### TASK ITEM
Among the entries below, find the line with "(l : list value)", then quote it and each following line up to and including the line with "plain [Enum]; a", and nothing else.

(Saved entries)
(** * wooting-aim: the HID protocol encoder, the axis state machine, the
    velocity estimator, the adaptive policy and the rate-limited writer,
    embedded from [hid_writer.c] and [main.c].

    C [float] is IEEE-754 binary32 and C [double] is binary64; both are
    modelled with the Standard Library's executable specification
    [SpecFloat] (round to nearest, ties to even), each operation rounded
    to the type of its operands, as a compiler with [FLT_EVAL_METHOD] 0
    evaluates it. *)

From Stdlib Require Import ZArith QArith Qabs Qround Qpower Bool List String Ascii Lia Lqa.
From Stdlib Require Import SpecFloat.
Import ListNotations.
Local Open Scope Z_scope.

(* ================================================================== *)
(** * IEEE-754 arithmetic as C uses it                                  *)
(* ================================================================== *)

(** A binary floating-point format: [fprec] bits of mantissa, infinities
    at exponent [femax]. *)
Record format : Type := Format { fprec : Z; femax : Z }.

Definition binary32 : format := Format 24 128.
Definition binary64 : format := Format 53 1024.

(** Both C types are carried by [spec_float]; the alias says which format
    a value is meant in. *)
Definition float32 : Type := spec_float.
Definition float64 : Type := spec_float.

Definition is_nan (x : spec_float) : bool :=
  match x with S754_nan => true | _ => false end.

Definition is_finite (x : spec_float) : bool :=
  match x with S754_zero _ | S754_finite _ _ _ => true | _ => false end.

Definition is_zero (x : spec_float) : bool :=
  match x with S754_zero _ => true | _ => false end.

(** [(T)m] for an integer [m] scaled by [2^e]: the nearest value of the
    format. *)
Definition round_to (f : format) (m e : Z) : spec_float :=
  binary_normalize (fprec f) (femax f) m e false.

(** A stored value read in another format: [(float)d], [(double)x]. *)
Definition convert (f : format) (x : spec_float) : spec_float :=
  match x with
  | S754_finite s m e => binary_round (fprec f) (femax f) s m e
  | _ => x
  end.

(** The C relational operators; every one is false on a NaN except [!=]. *)
Definition flt (x y : spec_float) : bool := SFltb x y.
Definition fle (x y : spec_float) : bool := SFleb x y.
Definition fgt (x y : spec_float) : bool := SFltb y x.
Definition fge (x y : spec_float) : bool := SFleb y x.
Definition feq (x y : spec_float) : bool := SFeqb x y.
Definition fne (x y : spec_float) : bool := negb (SFeqb x y).

(** ** binary32: C [float] *)

Definition f32_add : float32 -> float32 -> float32 := SFadd 24 128.
Definition f32_sub : float32 -> float32 -> float32 := SFsub 24 128.
Definition f32_mul : float32 -> float32 -> float32 := SFmul 24 128.
Definition f32_div : float32 -> float32 -> float32 := SFdiv 24 128.
Definition sqrtf : float32 -> float32 := SFsqrt 24 128.
Definition fabsf : float32 -> float32 := SFabs.
Definition f32_neg : float32 -> float32 := SFopp.
Definition f32_of_Z (z : Z) : float32 := round_to binary32 z 0.
Definition f32_of_double (d : float64) : float32 := convert binary32 d.

(** The literal [n/d f]: the binary32 value nearest to the decimal, which
    the correctly rounded quotient of two exactly representable integers
    is. *)
Definition lit32 (n d : Z) : float32 := f32_div (f32_of_Z n) (f32_of_Z d).

(** ** binary64: C [double] *)

Definition f64_add : float64 -> float64 -> float64 := SFadd 53 1024.
Definition f64_sub : float64 -> float64 -> float64 := SFsub 53 1024.
Definition f64_mul : float64 -> float64 -> float64 := SFmul 53 1024.
Definition f64_div : float64 -> float64 -> float64 := SFdiv 53 1024.
Definition f64_of_Z (z : Z) : float64 := round_to binary64 z 0.
Definition f64_of_float (x : float32) : float64 := convert binary64 x.
Definition lit64 (n d : Z) : float64 := f64_div (f64_of_Z n) (f64_of_Z d).

Declare Scope f32_scope.
Delimit Scope f32_scope with f32.
Notation "x + y" := (f32_add x y) : f32_scope.
Notation "x - y" := (f32_sub x y) : f32_scope.
Notation "x * y" := (f32_mul x y) : f32_scope.
Notation "x / y" := (f32_div x y) : f32_scope.
Notation "- x" := (f32_neg x) : f32_scope.
Notation "x <? y" := (flt x y) : f32_scope.
Notation "x <=? y" := (fle x y) : f32_scope.
Notation "x >? y" := (fgt x y) : f32_scope.
Notation "x >=? y" := (fge x y) : f32_scope.
Notation "x =? y" := (feq x y) : f32_scope.
Notation "x !=? y" := (fne x y) (at level 70) : f32_scope.

Declare Scope f64_scope.
Delimit Scope f64_scope with f64.
Notation "x + y" := (f64_add x y) : f64_scope.
Notation "x - y" := (f64_sub x y) : f64_scope.
Notation "x * y" := (f64_mul x y) : f64_scope.
Notation "x / y" := (f64_div x y) : f64_scope.
Notation "x <? y" := (flt x y) : f64_scope.
Notation "x <=? y" := (fle x y) : f64_scope.
Notation "x >? y" := (fgt x y) : f64_scope.
Notation "x >=? y" := (fge x y) : f64_scope.

(** ** Integer conversions *)

(** The integer part of a finite value, towards zero. *)
Definition Ztrunc_float (x : spec_float) : Z :=
  match x with
  | S754_finite s m e =>
      let a := match e with
               | Z0 => Zpos m
               | Zpos p => Zpos m * 2 ^ Zpos p
               | Zneg p => Zpos m / 2 ^ Zpos p
               end in
      if s then - a else a
  | _ => 0
  end.

Definition INT_MIN : Z := - 2 ^ 31.
Definition INT_MAX : Z := 2 ^ 31 - 1.

(** [(int)x]: truncation; C leaves the conversion undefined for a NaN,
    an infinity and a value whose integer part is no [int], and [None]
    stands for that. *)
Definition int_of_float (x : float32) : option Z :=
  if is_finite x then
    let z := Ztrunc_float x in
    if (INT_MIN <=? z) && (z <=? INT_MAX) then Some z else None
  else None.

(** Wrap-around to [w] unsigned bits, and to 64 signed bits. *)
Definition uwrap (w : Z) (z : Z) : Z := z mod 2 ^ w.
Definition swrap64 (z : Z) : Z := (z + 2 ^ 63) mod 2 ^ 64 - 2 ^ 63.

(** [(double)(a.QuadPart - b.QuadPart)] on two 64-bit counters. *)
Definition double_of_ticks (a b : Z) : float64 := f64_of_Z (swrap64 (a - b)).

(* ================================================================== *)
(** * hid_writer.c: the protocol encoder                                *)
(* ================================================================== *)

Definition MAGIC_0 : Z := 0xD1.
Definition MAGIC_1 : Z := 0xDA.

Definition CMD_ACTUATION : Z := 21.
Definition CMD_RAPID_TRIGGER : Z := 25.

(** Max report sizes per report ID; entry 0 is unused. *)
Definition REPORT_SIZES : list Z := [0; 32; 62; 254; 510; 1022; 2046].
Definition NUM_REPORT_SIZES : Z := 7.

(** Key-value pair for per-key configuration ([row], [col]: [uint8_t]). *)
Record KeySetting : Type := { row : Z; col : Z; mm : float32 }.

Definition mm_to_firmware (mm : float32) : option Z :=
  match int_of_float (mm / f32_of_Z 4 * f32_of_Z 255 + lit32 5 10)%f32 with
  | Some val =>
      let val := if val <? 7 then 7 else val in
      let val := if val >? 255 then 255 else val in
      Some (uwrap 8 val)
  | None => None
  end.

Definition firmware_to_mm (val : Z) : float32 :=
  (f32_of_Z val / f32_of_Z 255 * f32_of_Z 4)%f32.

Definition linear_key_index (row col : Z) : Z :=
  uwrap 8 (Z.lor (Z.shiftl (Z.land row 7) 5) (Z.land col 31)).

Definition encode_key_entry (firmware_val row col : Z) : Z :=
  let idx := linear_key_index row col in
  uwrap 16 (Z.lor (Z.shiftl firmware_val 8) idx).

(** The [while (value > 0x7F)] loop; a [uint32_t] leaves it within five
    rounds, which is the fuel [encode_varint] gives it. *)
Fixpoint encode_varint_loop (fuel : nat) (value : Z) : list Z :=
  match fuel with
  | O => [uwrap 8 (Z.land value 0x7F)]
  | S fuel' =>
      if value >? 0x7F
      then uwrap 8 (Z.lor (Z.land value 0x7F) 0x80)
             :: encode_varint_loop fuel' (Z.shiftr value 7)
      else [uwrap 8 (Z.land value 0x7F)]
  end.

(** The bytes written to [buf]; the C function returns their number. *)
Definition encode_varint (value : Z) : list Z :=
  encode_varint_loop 5 (uwrap 32 value).

(** The [for] loop of [pick_report_id], from index [i]. *)
Fixpoint pick_report_id_from (fuel i : nat) (data_size : Z) : Z :=
  match fuel with
  | O => NUM_REPORT_SIZES - 1
  | S fuel' =>
      if Z.of_nat i <? NUM_REPORT_SIZES then
        if data_size <=? nth i REPORT_SIZES 0 then Z.of_nat i
        else pick_report_id_from fuel' (S i) data_size
      else NUM_REPORT_SIZES - 1
  end.

Definition pick_report_id (data_size : Z) : Z :=
  pick_report_id_from 7 1 data_size.

(** ** The device *)

(** What [hid_writer.c] does to the HID handle, oldest first. *)
Inductive hid_event : Type :=
| HidWrite (buf : list Z)
| HidSleep (ms : Z)
| HidReadTimeout (ms : Z).

(** [struct WootingHID] with the handle's side of the world: the log of
    what was done to it, and what the n-th [hid_write] will return. *)
Record WootingHID : Type := {
  hid_log : list hid_event;
  hid_write_ret : nat -> Z;
  active_profile : Z
}.

Definition is_write (e : hid_event) : bool :=
  match e with HidWrite _ => true | _ => false end.

Definition hid_do (dev : WootingHID) (e : hid_event) : WootingHID :=
  {| hid_log := hid_log dev ++ [e];
     hid_write_ret := hid_write_ret dev;
     active_profile := active_profile dev |}.

Definition hid_write (dev : WootingHID) (buf : list Z) : Z * WootingHID :=
  (hid_write_ret dev (List.length (filter is_write (hid_log dev))),
   hid_do dev (HidWrite buf)).

(** [l[i] = v]; a write past the end is left out. *)
Fixpoint upd {A : Type} (l : list A) (i : nat) (v : A) : list A :=
  match l, i with
  | [], _ => []
  | _ :: l', O => v :: l'
  | x :: l', S i' => x :: upd l' i' v
  end.

Fixpoint memcpy (dst : list Z) (at_ : nat) (src : list Z) : list Z :=
  match src with
  | [] => dst
  | b :: src' => memcpy (upd dst at_ b) (S at_) src'
  end.
(** * Network layer of "Mario & Luigi LIVE": packet codec, relay host, consumer

    Shallow embedding of the network layer of [src/1-live.py] (lines 247-370
    and 1029-1044); [src/live-8.9.25.-a.py] carries the same text at lines
    428-551 and 1041-1056.

    Modelling conventions.
    - Python objects are terms of [value]; a [dict] is an association list
      in insertion order with pairwise distinct keys.
    - A [bytes] object is a [string] (a sequence of bytes); a Python [str] is
      the [string] holding its UTF-8 encoding.
    - A Python exception is a constructor of [exn]; a statement that raises
      keeps every mutation made before the raise.
    - A [float] is a binary64 number, kept as the decimal that
      [float.__repr__] writes ([pyfloat]); what [json.loads] reads is
      rounded to the nearest such number ([Float64]).
    - [socket.sendto] is modelled as appending to the list of datagrams
      sent.
    - A failure of [json.loads] is the one exception [JSONDecodeError];
      CPython raises [ValueError] instead at an integer of more than 4300
      digits and [RecursionError] instead where the nesting exceeds the
      recursion limit of the interpreter, about a thousand levels.  Text
      that is valid and nested that deep takes more than [PACKET_SIZE]
      bytes; the model reads it, the interpreter does not.
    - [PacketType] derives from [Enum], not from [IntEnum]: a member is
      not a number, [json.dumps] has no encoding for it, and it is equal
      to no value that [json.loads] returns. *)

From Stdlib Require Import ZArith NArith List Bool Ascii String Lia.
From Stdlib Require Import DecimalString.
Import ListNotations.
Open Scope string_scope.
Open Scope Z_scope.

(** ** Exceptions and results *)

Inductive exn : Type :=
| TypeError
| KeyError
| AttributeError
| ValueError
| JSONDecodeError      (* subclass of ValueError; any failure of json.loads *)
| UnicodeDecodeError.  (* subclass of ValueError *)

Inductive result (A : Type) : Type :=
| Return (a : A)
| Raise (e : exn).
Arguments Return {A} a.
Arguments Raise {A} e.

Definition bind {A B : Type} (r : result A) (k : A -> result B) : result B :=
  match r with
  | Return a => k a
  | Raise e => Raise e
  end.

Notation "x <- r ;; k" := (bind r (fun x => k))
  (at level 61, r at next level, right associativity).

Definition raises {A : Type} (r : result A) : bool :=
  match r with Return _ => false | Raise _ => true end.

(** ** The type tags (src/1-live.py, 247-256) *)

Inductive PacketType : Type :=
| CONNECT | DISCONNECT | PLAYER_UPDATE | CHAT_MESSAGE | BATTLE_REQUEST
| BATTLE_ACTION | WORLD_STATE | DOWNLOAD_PLAY | PATCH_SYNC.

Definition PacketType_value (t : PacketType) : Z :=
  match t with
  | CONNECT => 1 | DISCONNECT => 2 | PLAYER_UPDATE => 3 | CHAT_MESSAGE => 4
  | BATTLE_REQUEST => 5 | BATTLE_ACTION => 6 | WORLD_STATE => 7
  | DOWNLOAD_PLAY => 8 | PATCH_SYNC => 9
  end.

Definition PacketType_eqb (a b : PacketType) : bool :=
  PacketType_value a =? PacketType_value b.

Definition PACKET_SIZE : Z := 1024.

(** ** Python values *)

(** A float: [FDec neg m e] is the binary64 number whose [repr] has the
    sign [neg], the digits of [m] and the exponent [e], that is the number
    nearest to (-1)^neg * m * 10^e. *)
Inductive pyfloat : Type :=
| FDec (neg : bool) (m : N) (e : Z)
| FInf (neg : bool)
| FNaN.

Unset Elimination Schemes.
Inductive value : Type :=
| VNone
| VBool (b : bool)
| VInt (z : Z)
| VFloat (f : pyfloat)
| VStr (s : string)
| VList (l : list value)
| VDict (d : list (value * value))
| VEnum (t : PacketType).
Set Elimination Schemes.

Definition dict : Type := list (value * value).

(** [v == PacketType.X]: no built-in type compares equal to a member of a
    plain [Enum]; a member is equal to itself only. *)
Definition eq_member (v : value) (t : PacketType) : bool :=
  match v with
  | VEnum t' => PacketType_eqb t' t
  | _ => false
  end.

Definition float_is_zero (f : pyfloat) : bool :=
  match f with
  | FDec _ m _ => (m =? 0)%N
  | _ => false
  end.

Definition signed (neg : bool) (m : N) : Z :=
  if neg then - Z.of_N m else Z.of_N m.

(** [m1 * 10^e1 = m2 * 10^e2] on signed mantissas. *)
Definition dec_eqb (m1 e1 m2 e2 : Z) : bool :=
  if e1 <=? e2
  then m1 =? m2 * 10 ^ (e2 - e1)
  else m1 * 10 ^ (e1 - e2) =? m2.

Definition float_eqb (f g : pyfloat) : bool :=
  match f, g with
  | FDec n1 m1 e1, FDec n2 m2 e2 => dec_eqb (signed n1 m1) e1 (signed n2 m2) e2
  | FInf a, FInf b => Bool.eqb a b
  | _, _ => false
  end.

(** Equality of hashable keys, as [dict] lookup uses it: [True == 1 == 1.0]. *)
Definition key_eqb (a b : value) : bool :=
  match a, b with
  | VNone, VNone => true
  | VStr s, VStr t => String.eqb s t
  | VEnum s, VEnum t => PacketType_eqb s t
  | VBool x, VBool y => Bool.eqb x y
  | VBool x, VInt z | VInt z, VBool x => (if x then 1 else 0) =? z
  | VInt x, VInt y => x =? y
  | VBool x, VFloat f | VFloat f, VBool x =>
      float_eqb (FDec false (if x then 1 else 0) 0) f
  | VInt z, VFloat f | VFloat f, VInt z =>
      float_eqb (FDec (z <? 0) (Z.abs_N z) 0) f
  | VFloat f, VFloat g => float_eqb f g
  | _, _ => false
  end.

Definition hashable (v : value) : bool :=
  match v with
  | VList _ | VDict _ => false
  | _ => true
  end.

### THE ANSWER
| VList (l : list value)
| VDict (d : list (value * value))
| VEnum (t : PacketType).
Set Elimination Schemes.

Definition dict : Type := list (value * value).

(** [v == PacketType.X]: no built-in type compares equal to a member of a
    plain [Enum]; a member is equal to itself only. *)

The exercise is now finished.